■ **Exercise prompt**
Output, without alteration, the first line of the entries and each line after it, stopping with the line that contains "(** ** Tables *)".

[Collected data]
(** The length is taken as an [unsigned]: of a longer key only the first bytes are hashed. *)
Definition HASH_JEN (key : list byte) : Z :=
  let keylen := u32 (Z.of_nat (length key)) in
  let key := take (Z.to_nat keylen) key in
  let '(_, _, hashv) :=
    jen_loop (S (length key)) key keylen (2654435769, 2654435769, 4276993775) in
  hashv.

Definition HASH_TO_BKT (hashv num_bkts : Z) : Z := Z.land hashv (num_bkts - 1).

(** ** Tables *)

Definition HASH_INITIAL_NUM_BUCKETS : Z := 32.
Definition HASH_INITIAL_NUM_BUCKETS_LOG2 : Z := 5.
Definition HASH_BKT_CAPACITY_THRESH : Z := 10.
Definition SIZEOF_BUCKET : Z := 16.
Definition SIZEOF_TABLE : Z := 64.

Record UT_hash_handle (A : Type) := Handle {
  key : list byte;
  hashv : Z;
  elem : A;
}.
Arguments Handle {A}.
Arguments key {A}.
Arguments hashv {A}.
Arguments elem {A}.

Record UT_hash_bucket (A : Type) := Bucket {
  chain : list (UT_hash_handle A);
  count : Z;
  expand_mult : Z;
}.
Arguments Bucket {A}.
Arguments chain {A}.
Arguments count {A}.
Arguments expand_mult {A}.

(** [app_order] is the list that starts at the head and ends at [tail]. *)
Record UT_hash_table (A : Type) := Table {
  buckets : list (UT_hash_bucket A);
  num_buckets : Z;
  log2_num_buckets : Z;
  num_items : Z;
  ideal_chain_maxlen : Z;
  nonideal_items : Z;
  ineff_expands : Z;
  noexpand : Z;
  app_order : list (UT_hash_handle A);
}.
Arguments Table {A}.
Arguments buckets {A}.
Arguments num_buckets {A}.
Arguments log2_num_buckets {A}.
Arguments num_items {A}.
Arguments ideal_chain_maxlen {A}.
Arguments nonideal_items {A}.
Arguments ineff_expands {A}.
Arguments noexpand {A}.
Arguments app_order {A}.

■ **Response to this task**
(** The length is taken as an [unsigned]: of a longer key only the first bytes are hashed. *)
Definition HASH_JEN (key : list byte) : Z :=
  let keylen := u32 (Z.of_nat (length key)) in
  let key := take (Z.to_nat keylen) key in
  let '(_, _, hashv) :=
    jen_loop (S (length key)) key keylen (2654435769, 2654435769, 4276993775) in
  hashv.

Definition HASH_TO_BKT (hashv num_bkts : Z) : Z := Z.land hashv (num_bkts - 1).

(** ** Tables *)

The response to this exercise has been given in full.